All outstanding VAT/NHIL liabilities of standard VAT scheme operators must be paid. Failure to do so will compel GRA to employ its normal debt recovery tools to recover such outstanding debts.

WHAT IF I HAVE OUTSTANDING VAT/NHIL RETURNS TO FILE?

All standard VAT scheme wholesalers and retailers who are to change over to VFRS but have outstanding VAT/NHIL returns to file are required to file all such outstanding returns for the periods preceding the months in which their status changes to VFRS operators.

WHAT ABOUT STOCKS OF OUTSTANDING VAT/NHIL INVOICE BOOKLET IN MY POSSESSION?

Persons whose status will change from standard VAT scheme operators to VFRS operators and who have in stock quantities of VAT/NHIL invoice booklets should do the following:

  • Fully used invoices – to be kept for audit purposes.
  • Unused invoices – to be retrieved and replaced with VFRS invoices at no cost to the taxpayer.
  • Partially used invoices – tax officers will cancel out the unused leaflets and booklets returned by taxpayers.

WHAT RESPONSIBILITIES DO I HAVE AS A CONSUMER?

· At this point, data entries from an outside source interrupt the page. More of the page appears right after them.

(** * BudgetBuddy: ledger store, budget calculator and settings store

    A shallow embedding of [data_manager.py], [settings_manager.py], the
    metric computations of [main.py] ([show_analytics]) and the dense trend
    series of [charts.py], together with the properties stated about them.

    Conventions of the embedding.
    - Money amounts are Python floats in the program; they are embedded as
      exact rationals ([Q]) and compared with [==].  Rounding error of
      binary floating point, and the floats [nan] and [inf], are outside the
      model.
    - A [datetime.date] is its proleptic ordinal ([Z]); subtracting a
      [Timedelta] of [n] days is subtraction of [n].
    - "Now" ([datetime.now().date()]) is an explicit parameter [today].
    - A CSV file is embedded by what [pandas.read_csv] makes of it: the
      table of typed rows, or a failure to read or parse.  Every amount and
      date of a row is present; a text cell that is missing is the empty
      text.
    - [DataFrame.sort_values] sorts with numpy's [argsort], whose default
      kind leaves the order of rows with equal keys unspecified: the
      [argsort] is part of the world, and every statement holds for every
      one.
    - Opening a file for writing empties it.  A write can be refused when
      the file is opened, or fail after that, which leaves the file cut
      off. *)

From Stdlib Require Import ZArith QArith Qminmax Qabs Qround Lqa Lia.
From Stdlib Require Import List String Ascii Sorted Permutation DecimalString.
From stdpp Require Import gmap strings list.
Import ListNotations.

Local Open Scope Z_scope.

(** ** Dates and rows *)

Definition date := Z.

Record income_row := IncomeRow
  { inc_description : string; inc_amount : Q; inc_date : date }.

Record essential_row := EssentialRow
  { ess_category : string; ess_expected : Q; ess_actual : Q }.

Record bill_row := BillRow
  { bill_name : string; amount_due : Q; due_date : date; status : string }.

Record non_essential_row := NonEssentialRow
  { ne_expense : string; ne_amount : Q; ne_date : date; ne_notes : string }.

Record savings_row := SavingsRow
  { sav_deposit : Q; sav_date : date }.

(** ** [DataFrame.sort_values] on a date column

    pandas sorts a table by taking its rows in the order that numpy's
    [argsort] gives for the key column.  The default kind of sort,
    'quicksort', is not stable: among rows with equal keys any order can
    come out.  An [argsort] is therefore any function from the direction and
    the key column to a list of positions; [sort_by] takes what it answers
    when that is a permutation of the positions that puts the keys in order,
    and the answer of the stable sort otherwise. *)

Definition argsort := bool -> list Z -> list nat.

Definition comes_before {A} (key : A -> Z) (ascending : bool) (x y : A) : bool :=
  if ascending then key x <=? key y else key y <=? key x.

Fixpoint insert_sorted {A} (key : A -> Z) (ascending : bool) (x : A) (l : list A)
  : list A :=
  match l with
  | [] => [x]
  | y :: l' =>
      if comes_before key ascending x y then x :: y :: l'
      else y :: insert_sorted key ascending x l'
  end.

Fixpoint insertion_sort {A} (key : A -> Z) (ascending : bool) (l : list A)
  : list A :=
  match l with
  | [] => []
  | x :: l' => insert_sorted key ascending x (insertion_sort key ascending l')
  end.

(** The [argsort] of a stable sort: the positions in the order of their
    keys, equal keys in the order of the column. *)
Definition stable_argsort : argsort :=
  fun ascending keys =>
    fst <$> insertion_sort snd ascending (zip (seq 0 (length keys)) keys).

(** [df.iloc[positions]] *)
Definition iloc {A} (df : list A) (positions : list nat) : list A :=
  omap (fun i => df !! i) positions.

Fixpoint in_order (ascending : bool) (keys : list Z) : bool :=
  match keys with
  | [] => true
  | k1 :: rest =>
      match rest with
      | [] => true
      | k2 :: _ =>
          (if ascending then k1 <=? k2 else k2 <=? k1) && in_order ascending rest
      end
  end.

(** [order] sorts [keys]: it is a permutation of the positions, and the
    keys taken in that order are in order. *)
Definition is_argsort (ascending : bool) (keys : list Z) (order : list nat)
  : bool :=
  bool_decide (order ≡ₚ seq 0 (length keys)) && in_order ascending (iloc keys order).

Definition sort_by (numpy : argsort) {A} (key : A -> Z) (ascending : bool)
    (df : list A) : list A :=
  let keys := List.map key df in
  let order := numpy ascending keys in
  iloc df (if is_argsort ascending keys order then order
           else stable_argsort ascending keys).

(** [df.empty] *)
Definition empty {A} (df : list A) : bool :=
  match df with [] => true | _ => false end.

(** ** The backing store *)

Inductive csv_file (A : Type) :=
| Readable (rows : list A)
| Corrupt.
Arguments Readable {A} rows.
Arguments Corrupt {A}.

Record store := Store
  { income_csv : csv_file income_row;
    essentials_csv : csv_file essential_row;
    bills_csv : csv_file bill_row;
    non_essentials_csv : csv_file non_essential_row;
    savings_csv : csv_file savings_row }.

(** ** Settings values and the settings files *)

(** The values a settings dictionary can hold: the scalars, lists and
    booleans of the defaults, and, beside them, what [json] does not store
    as it is: a tuple, and any other object, of which only its [str()] is
    kept. *)
#[local] Set Warnings "-register-all".

Inductive pyval :=
| PNone
| PBool (b : bool)
| PInt (n : Z)
| PFloat (x : Q)
| PStr (s : string)
| PList (items : list pyval)
| PTuple (items : list pyval)
| PObject (str : string).

(** The values of a JSON document. *)
Inductive json :=
| JNull
| JBool (b : bool)
| JInt (n : Z)
| JFloat (x : Q)
| JString (s : string)
| JArray (items : list json).

(** [data/settings.json] as [json.load] finds it: an object whose values
    are scalars, booleans or lists of them, as [save_settings] writes them
    for the settings of the program, or text that is not JSON.  A JSON
    document that is not an object, and objects inside the values, are
    outside the embedding. *)
Inductive json_file :=
| JsonObject (members : gmap string json)
| JsonGarbage.
(** X2: the length of a generated key is the length of the random part (the
    requested length, or 12 when that is not positive), plus, for a
    non-empty prefix, the lengths of the prefix and of the separator in
    use; whatever the alphabet, also the empty one. *)
Theorem GenerateLicenseKey_length (prefix : string) (length : Z)
  (separator charset : string) (src src' : S) (key : string) :
  GenerateLicenseKey prefix length separator charset src
  = (Returns (Ok key), src') ->
  len key
  = ((if String.eqb prefix "" then 0
      else len prefix + len (effective_separator separator))
     + (if (length <=? 0)%Z then 12 else length))%Z.
Proof.
  unfold GenerateLicenseKey, effective_separator.
  set (n := if (length <=? 0)%Z then 12%Z else length).
  assert (Hn : (0 < n)%Z) by (subst n; destruct (Z.leb_spec length 0); lia).
  set (cs := if String.eqb charset "" then defaultCharset else charset).
  pose proof (fill_spec (Z.to_nat n) cs (usedCharset_not_empty charset) src "")
    as Hfill.
  fold cs in Hfill.
  destruct (fill (Z.to_nat n) cs src "") as [[[s|e]|] s1]; try discriminate.
  destruct Hfill as (nums & rp & _ & Hs & Hl & _).
  rewrite append_nil_l in Hs. subst s.
  assert (Hrp : len rp = n) by (unfold len; rewrite Hl; lia).
  destruct (String.eqb prefix ""); cbn [negb]; intros Heq;
    injection Heq as <- _.
  - rewrite Hrp. lia.
  - unfold len in *. rewrite !length_append. lia.
Qed.
(** X10. [GetKeyState] keeps bits 0 to 15 of the system's result: the value
    is odd exactly when bit 0, the toggle bit, is set, and it depends on the
    low 16 bits of the result only. *)
Theorem GetKeyState_keeps_the_state_bits :
  forall (os : Win.OS) (w : Win.World) (nVirtKey : Z),
    let c := Win.GetKeyState_call nVirtKey in
    exists v,
      Win.returned (Win.GetKeyState os nVirtKey w) = Some v
      /\ (forall i, 0 <= i < 16 -> Z.testbit v i = Z.testbit (Win.result_of os w c) i)
      /\ Z.odd v = Z.testbit (Win.result_of os w c) 0
      /\ (forall os' w', Z.land (Win.result_of os' w' c) 0xFFFF = Z.land (Win.result_of os w c) 0xFFFF ->
            Win.returned (Win.GetKeyState os' nVirtKey w') = Some v).
Proof.
  intros os w nVirtKey c. exists (Win.SHORT (Win.result_of os w c)).
  split; [reflexivity|]. split; [|split].
  - intros i H. apply SHORT_keeps_low_bits. exact H.
  - rewrite <- Z.bit0_odd. apply SHORT_keeps_low_bits. lia.
  - intros os' w' H.
    change (Win.returned (Win.GetKeyState os' nVirtKey w'))
      with (Some (Win.SHORT (Win.result_of os' w' c))).
    f_equal.
    change 0xFFFF with (Z.ones 16) in H. rewrite !Z.land_ones in H by lia.
    unfold Win.SHORT, Win.to_signed, Win.to_unsigned. cbv zeta.
    rewrite H. reflexivity.
Qed.

(** X11. A handle returned by [SetWindowsHookExW] is the system's result, a
    word below 2^64, and the wrappers hand it back to the system as that
    same word: called with the handle, in whatever state of the process,
    [UnhookWindowsHookEx] makes one system call whose argument is the word
    the system had returned, and [CallNextHookEx] one whose first argument
    is that word. *)
Theorem hook_handle_reaches_the_system_unchanged :
  forall (os : Win.OS) (w : Win.World) (idHook : Z) (lpfn : Win.HOOKPROC)
         (hmod dwThreadID handle : Z),
    Win.returned (Win.SetWindowsHookExW os idHook lpfn hmod dwThreadID w) = Some handle ->
    let word := Win.result_of os w (Win.SetWindowsHookExW_call idHook lpfn hmod dwThreadID) in
    handle = word
    /\ 0 <= handle < 2 ^ 64
    /\ (forall w' : Win.World,
          Win.new_calls w' (Win.UnhookWindowsHookEx os handle w')
          = [{| Win.proc := Win.winDLLUser32_ProcUnhookWindowsHookEx;
                Win.args := [Win.Word word] |}])
    /\ (forall (w' : Win.World) (nCode wParam lParam : Z),
          Win.new_calls w' (Win.CallNextHookEx os handle nCode wParam lParam w')
          = [{| Win.proc := Win.winDLLUser32_ProcCallNextHookEx;
                Win.args := [Win.Word word; Win.Word (Win.uintptr nCode);
                             Win.Word (Win.uintptr wParam); Win.Word (Win.uintptr lParam)] |}]).
Proof.
  intros os w idHook lpfn hmod dwThreadID handle H word.
  rewrite SetWindowsHookExW_run in H. cbv zeta in H. cbn in H. injection H as <-.
  fold word. split; [reflexivity|]. split; [apply uintptr_range|].
  assert (U : Win.uintptr word = word) by apply uintptr_idem.
  split.
  - intros w'. rewrite UnhookWindowsHookEx_run. cbv zeta. unfold Win.new_calls.
    destruct (_ =? 0); cbn [Win.world_of Win.calls]; rewrite skipn_own_length;
      unfold Win.UnhookWindowsHookEx_call; rewrite U; reflexivity.
  - intros w' nCode wParam lParam. rewrite CallNextHookEx_forwards. cbv zeta.
    unfold Win.new_calls. cbn [Win.world_of Win.calls]. rewrite skipn_own_length.
    unfold Win.CallNextHookEx_call. rewrite U. reflexivity.
Qed.

Lemma hook_handle_reaches_the_system_unchanged_witness :
  Win.new_calls Win.fresh
    (Win.UnhookWindowsHookEx
       (constant_os {| Win.r1 := 4242; Win.r2 := 0; Win.lastErr := 0 |}) 4242 Win.fresh)
  = [{| Win.proc := Win.winDLLUser32_ProcUnhookWindowsHookEx;
        Win.args := [Win.Word 4242] |}].
Proof.
  exact (proj1 (proj2 (proj2 (hook_handle_reaches_the_system_unchanged
    (constant_os {| Win.r1 := 4242; Win.r2 := 0; Win.lastErr := 0 |}) Win.fresh
    Win.WH_KEYBOARD_LL (fun _ _ _ => 0) 0 0 4242 eq_refl))) Win.fresh).
Defined.

(* ===================================================================== *)
(** ** The key-event constructors as a family *)
(* ===================================================================== *)

(** X12. The ten constructors return ten different events, so an event
    tells its key and its direction; each is a keyboard input whose scan
    code, time stamp, extra information and padding are zero. No key-down
    event of a modifier equals a key-up event, and different modifiers have
    different events. *)
Theorem constructors_are_distinct_key_events :
  NoDup all_constructors
  /\ Forall (fun t => Keys.InputType t = Win.INPUT_KEYBOARD
                      /\ Win.WScan (Keys.Ki t) = 0
                      /\ Win.Time (Keys.Ki t) = 0
                      /\ Win.DwExtraInfo (Keys.Ki t) = 0
                      /\ Keys.Padding t = 0) all_constructors
  /\ (forall m m' : Keys.modifier,
        Keys.key_down m = Keys.key_down m' \/ Keys.key_up m = Keys.key_up m' -> m = m')
  /\ (forall m m' : Keys.modifier, Keys.key_down m <> Keys.key_up m').
Proof.
  split; [|split; [|split]].
  - unfold all_constructors.
    repeat (constructor; [simpl; intuition discriminate|]). constructor.
  - unfold all_constructors. repeat constructor.
  - intros [] [] [H|H]; try reflexivity; discriminate H.
  - intros [] []; discriminate.
Qed.

(* ===================================================================== *)
(** ** The page in use *)
(* ===================================================================== *)

Section SessionFacts.

Import Panel Session.

Variable rendered : string -> list card.

Lemma nth_error_replace_nth {A} (l : list A) :
  forall i x, (i < List.length l)%nat -> nth_error (replace_nth i x l) i = Some x.
Proof.
  induction l as [|y l IH]; intros [|i] x H; cbn in *; try lia; try reflexivity.
  apply IH. lia.
Qed.

Lemma remove_replace_nth {A} (l : list A) :
  forall i x, remove_nth i (replace_nth i x l) = remove_nth i l.
Proof.
  induction l as [|y l IH]; intros [|i] x; cbn; try reflexivity.
  f_equal. apply IH.
Qed.

(** The page after [validateModal] on a form with a title. *)
Lemma validateModal_titled_page (draw : nat) (p : page) :
  title (form p) <> ""%string ->
  snd (validateModal rendered draw p)
  = {| sent := sent p ++ [tagged (WriteOf (title (form p)) (description (form p))
                                          (command (form p)) (output (form p)))];
       cards := cards p ++
                rendered (newcard (nth draw cardColors "undefined"%string)
                                  (title (form p)) (description (form p))
                                  (command (form p)) (output (form p)));
       modal_active := false;
       form := form p;
       form_focused := form_focused p |}.
Proof.
  intros H. unfold validateModal.
  destruct (String.eqb_spec (title (form p)) ""%string) as [E|_]; [contradiction|].
  cbn [snd]. unfold submitModalNewCommand, sendNewCommand, sendCommand, send.
  cbn [sent cards modal_active form form_focused].
  destruct (rev (cards p)); destruct (modal_active p); reflexivity.
Qed.

(** One interaction: what it sends. *)
Lemma interact_step (a : interaction) (p : page) :
  exists ms,
    sent (interact rendered a p) = sent p ++ ms
    /\ Forall is_mutation ms.
Proof.
  destruct a as [e|f|i h m c o]; cbn [interact].
  - rewrite sent_handle. destruct (mutation_of e p) as [[t d c o|t]|].
    + eexists [_]. split; [reflexivity|]. constructor; [|constructor].
      split; [reflexivity | left; reflexivity].
    + eexists [_]. split; [reflexivity|]. constructor; [|constructor].
      split; [reflexivity | right; reflexivity].
    + exists []. split; [reflexivity | constructor].
  - exists []. cbn. rewrite app_nil_r. split; [reflexivity | constructor].
  - unfold typeInCard. destruct (nth_error (cards p) i) as [c0|];
      exists []; cbn [sent]; rewrite app_nil_r; (split; [reflexivity | constructor]).
Qed.

Lemma session_steps (acts : list interaction) :
  forall p : page,
  exists ms,
    sent (session rendered acts p) = sent p ++ ms
    /\ Forall is_mutation ms.
Proof.
  induction acts as [|a rest IH]; intros p; cbn [session].
  - exists []. rewrite app_nil_r. split; [reflexivity | constructor].
  - destruct (interact_step a p) as (m1 & S1 & F1).
    destruct (IH (interact rendered a p)) as (m2 & S2 & F2).
    exists (m1 ++ m2). split.
    + rewrite S2, S1, app_assoc. reflexivity.
    + apply Forall_app. split; assumption.
Qed.

End SessionFacts.

(** X13. In any sequence of handler runs and user edits, the messages sent
    before stay as they are, and everything that is added is a registry
    mutation: kind command, operation write or delete. *)
Theorem session_sends_only_mutations :
  forall (rendered : string -> list Panel.card) (acts : list Session.interaction) (p : Panel.page),
    exists ms,
      Panel.sent (Session.session rendered acts p) = Panel.sent p ++ ms
      /\ Forall Session.is_mutation ms.
Proof.
  intros rendered acts p.
  destruct (session_steps rendered acts p) as (ms & S & F).
  exists ms. split; assumption.
Qed.

(** X16. The page does not deduplicate: a valid form stays filled in after
    it was accepted, so submitting it again sends the same write message a
    second time. *)
Theorem submitting_twice_sends_twice :
  forall (rendered : string -> list Panel.card) (draw1 draw2 : nat) (p : Panel.page),
    Panel.title (Panel.form p) <> ""%string ->
    let p' := Session.session rendered
                [Session.Handler (Panel.OkClick draw1);
                 Session.Handler (Panel.FormSubmit draw2)] p in
    let m := Panel.tagged (Panel.WriteOf (Panel.title (Panel.form p)) (Panel.description (Panel.form p))
                                         (Panel.command (Panel.form p)) (Panel.output (Panel.form p))) in
    Panel.new_messages p p' = [m; m].
Proof.
  intros rendered draw1 draw2 p H p' m. subst p' m.
  cbn [Session.session Session.interact Panel.handle].
  set (p1 := snd (Panel.validateModal rendered draw1 p)).
  assert (E1 := validateModal_titled_page rendered draw1 p H). fold p1 in E1.
  assert (F : Panel.form p1 = Panel.form p) by (rewrite E1; reflexivity).
  assert (H1 : Panel.title (Panel.form p1) <> ""%string) by (rewrite F; exact H).
  rewrite (validateModal_titled_page rendered draw2 p1 H1), F.
  cbn [Panel.sent]. rewrite E1. cbn [Panel.sent].
  unfold Panel.new_messages. rewrite <- !app_assoc. apply skipn_own_length.
Qed.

It is the responsibility of the consumer to:

  • Pay the tax when supplied with goods by the VFRS operators and
  • Insist on taking a VFRS VAT/NHIL invoice for each taxable transaction.

Insisting on the invoice would ensure that taxes paid by the consumer to the VFRS operators of goods are in turn paid to the Government. This is because the amount of tax paid for each sale of goods by the VFRS operators would reflect on the duplicate and triplicate copies of the original invoice issued to the consumer. The duplicate and triplicate copies of each original invoice issued out to the consumer are by the VAT law, to be kept by the VFRS operators for inspection by Tax Officers.